An original work by an undiscovered filmmaker, my aunt, chronicling one of the places that is a touchstone, I think, for most everyone in my extended family. In fact, I think because of Scituate, I will always prefer the ocean as the go-to place for getting gone. Vacations should either involve being in an ocean, being near an ocean or flying over one. Or, it’s not really a trip, is it? Some day in my life, I may make an exception to that rule to visit Chicago, but they tell me, the theys that say things, they say that Lake Michigan is like staring at the ocean with no end in sight.

We didn’t go anywhere for this long weekend. I labored a little on spreadsheets, but that was more of a sanity measure, because shit at work just keeps piling up to shit levels I cannot stand. It was fucking therapeutic to almost feel like I’m not drowning in paperwork.

But, the important part is we didn’t go anywhere, because we don’t fucking need to go anywhere. We live at the beach. Yeah, my touchstone from childhood on for happy is less than a mile down the road. Granted, it’s the other ocean on the other coast of this continent, but saline and rolling waves and I’m a proverbial pig in shit. Cold, wet shit. Oh, fuck, that’s not the metaphor that really sells that one.

In the ’60s and ’70s, though, the beach for me was south of Boston, north of Plymouth, where the rock isn’t actually on a beach, at the end of what felt like a long ride, including a pass on “Old Oaken Bucket Road,” in the Sand Hills section of Scituate. Scituate, AKA the Irish Riviera, where the riffraff from the big city, like my people, bought summer cottages to escape the heat and wile away the summer hours on beach chairs dug into off-white sands.

Google Maps (which wasn’t invented back in the olden days of my youth) says it’s about 21 miles door to door and under 40 minutes. But, in July, packed up in the station wagon for a month’s stay, Pat at the wheel and five kids sitting in the pecking order that used to be when it was legal to cram as many children as you could in a regular car, it was remote. The youngest, poor me, was either on the hump in the middle, or the way, way back with luggage and food. (I was thrilled when the oldest began getting their licenses and their own cars or traveled in teenage packs with friends. It meant breathing room.)

The thing about Scituate was it represented an oasis from all the other suck in a typical hard-working suck life. Pat, the mater, as a school teacher, was completely free in July. She had no responsibilities other than to ensure we, her children, didn’t succeed in killing ourselves or each other. If I ever remember her happy, and maybe I do a little, the memories would mostly be in Scituate.

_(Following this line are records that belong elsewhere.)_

(** A request is answered by its route exactly when the server accepts, the
    queue has room and the limiter lets its key through; and whatever became
    of it, no more of the server changes than its statistics and its limiter. *)
Theorem dispatch_admits method path key now duration s :
  let '(answer, s') := dispatch_with_key_at method path key now duration s in
  let open := started s && negb (stopping s) && negb (closed s) in
  let room := pending s <? o_pending_work (options s) in
  let let_through := (allow key now (rate_limiter s)).2 =? 0 in
  (0 ≤ pending s → with_limiter (rate_limiter s) (with_stats (stats s) s') = s) ∧
  answer = if open && room && let_through then Ok (dispatch_route (routes s) method path)
           else Err (if negb open then "server is not accepting requests"
                     else if negb room then "server request queue is full" else "rate limit exceeded").
Proof.
  unfold dispatch_with_key_at, begin_request.
  destruct (started s) eqn:E1, (stopping s) eqn:E2, (closed s) eqn:E3; cbn [negb orb andb];
    try (split; [intros _; by destruct s|done]).
  rewrite Z.ltb_antisym. destruct (o_pending_work (options s) <=? pending s); cbn [negb andb].
  { split; [intros _; by destruct s|done]. }
  fields. destruct (allow key now (rate_limiter s)) as [l a]. cbn [snd].
  assert (0 ≤ pending s → Z.max 0 (pending s + 1 - 1) = pending s) as Hp by lia.
  destruct (a =? 0); cbn [negb andb]; (split; [|done]); intros Hpend; unfold finish_request, record_rate_limited, record_duration; fields;
    rewrite (Hp Hpend); by destruct s.
Qed.
Lemma longest_zeros_spec L l : ∀ i current longest, drop i L = l →
  (current.2 = 0%nat ∨ current.1 + current.2 = i)%nat → zero_run L current → zero_run L longest →
  zero_run L (longest_zeros l i current longest).
Proof.
  induction l as [|g l IH]; intros i current longest Hl Hc Hcr Hlr; cbn [longest_zeros]; [done|].
  assert (L !! i = Some g) as Hg. { rewrite <- (Nat.add_0_r i), <- lookup_drop, Hl. done. }
  assert (drop (S i) L = l) as Hl'. { rewrite <- Nat.add_1_r, <- drop_drop, Hl. done. }
  destruct (Z.eqb_spec g 0) as [->|]; [|apply IH; [done|by left|intros j Hj; cbn in Hj; lia|done]].
  set (c := if (current.2 =? 0)%nat then (i, 1%nat) else (current.1, S current.2)).
  assert (zero_run L c ∧ (c.1 + c.2 = S i)%nat) as [H1 H2].
  { unfold c. destruct (Nat.eqb_spec current.2 0) as [E|E]; cbn [fst snd].
    - split; [|lia]. intros j Hj. cbn in Hj. by assert (j = i) as -> by lia.
    - destruct Hc as [Hc|Hc]; [done|]. split; [|lia]. intros j Hj. cbn in Hj.
      destruct (decide (j = i)) as [->|]; [done|]. apply Hcr. lia. }
  apply IH; [done|by right|done|]. by destruct (_ <? _)%nat.
Qed.

Lemma zero_run_split L s n : zero_run L (s, n) → L = (take s L ++ replicate n 0 ++ drop (s + n) L)%list.
Proof.
  intros H. rewrite <- (take_drop s L) at 1. f_equal. rewrite <- (take_drop n (drop s L)) at 1. rewrite drop_drop. f_equal.
  apply list_eq. intros j. destruct (decide (j < n)%nat) as [Hj|Hj].
  - rewrite lookup_take_lt, lookup_drop, lookup_replicate_2 by done. apply H. cbn. lia.
  - rewrite !(proj2 (lookup_ge_None _ _)); [done|rewrite length_replicate; lia|rewrite length_take; lia].
Qed.
(* ===== verification/Egress.v ===== *)
(** * Egress: the requests of the web client ([libraries/bn_web/src/web.rs], [http.rs])

    The egress policy of a program, the destinations that are never reached,
    URLs and redirects, and the client that connects only where the policy
    lets it. *)

From S2P Require Import Prelude Text Scalars Limits Addresses Targets.

#[local] Open Scope string_scope.
#[local] Open Scope Z_scope.

(** ** Destinations *)

Definition is_sensitive_ipv4 (a : Z) : bool :=
  let first := octet 0 a in
  let second := octet 1 a in
  v4_is_private a || v4_is_loopback a || v4_is_link_local a || v4_is_multicast a || v4_is_unspecified a
  || ((first =? 100) && in_range 64 127 second)
  || ((first =? 192) && (second =? 0) && (octet 2 a =? 2))
  || ((first =? 198) && (second =? 51) && (octet 2 a =? 100))
  || ((first =? 203) && (second =? 0) && (octet 2 a =? 113))
  || ((first =? 198) && in_range 18 19 second).

Definition is_sensitive (a : IpAddr) : bool :=
  match a with
  | V4 a => is_sensitive_ipv4 a
  | V6 a =>
      match to_ipv4 a with Some v4 => is_sensitive_ipv4 v4 | None => false end
      || v6_is_loopback a || v6_is_unicast_link_local a || v6_is_multicast a || v6_is_unspecified a
      || (Z.land (segment 0 a) 65024 =? 64512)
  end.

In Scituate, she could read books for hours endlessly. In Scituate, she could dig her chair in among the circle of moms on the beach in bathing suits with zippers and terry cloth “beach coats” and talk to adults who weren’t co-workers or the dreaded “Superintendent.” Of course, Pat, being who she was, that also meant she could have the joy of deconstructing the generally banal chatter of the beach-based coffee klatch and moaning about it. The Algonquin Round Table it was not, the great wits of the day must have been assembled on another beach, and I think Pat enjoyed complaining, Dorothy Parker-style.

I think everything was just a little bit different in Scituate. Take, for example, our cousins. My mother’s older sister lived, still lives, and raised her family in the same town where we lived, but we didn’t see them much around town. But, the time-honored tradition, which had to do with geography and who in Pat’s family stayed in Massachusetts and ages and families, was laid down at some point by my grandfather, his oldest daughter got August at the cottage, and Pat got July. The other folks in the clan visited around our two families, including my grandfather himself.

I really don’t know the history or how that fateful decision was made, but it was immutable law that we would be there in July, and in the planning and execution no minute in July could be missed. Then, in the transition on July 31/August 1 the keys were tossed to the eldest daughter of Pat’s clan, and we headed back to town. Because of this time share, the two sisters and their families actually talked some of the time, in Scituate.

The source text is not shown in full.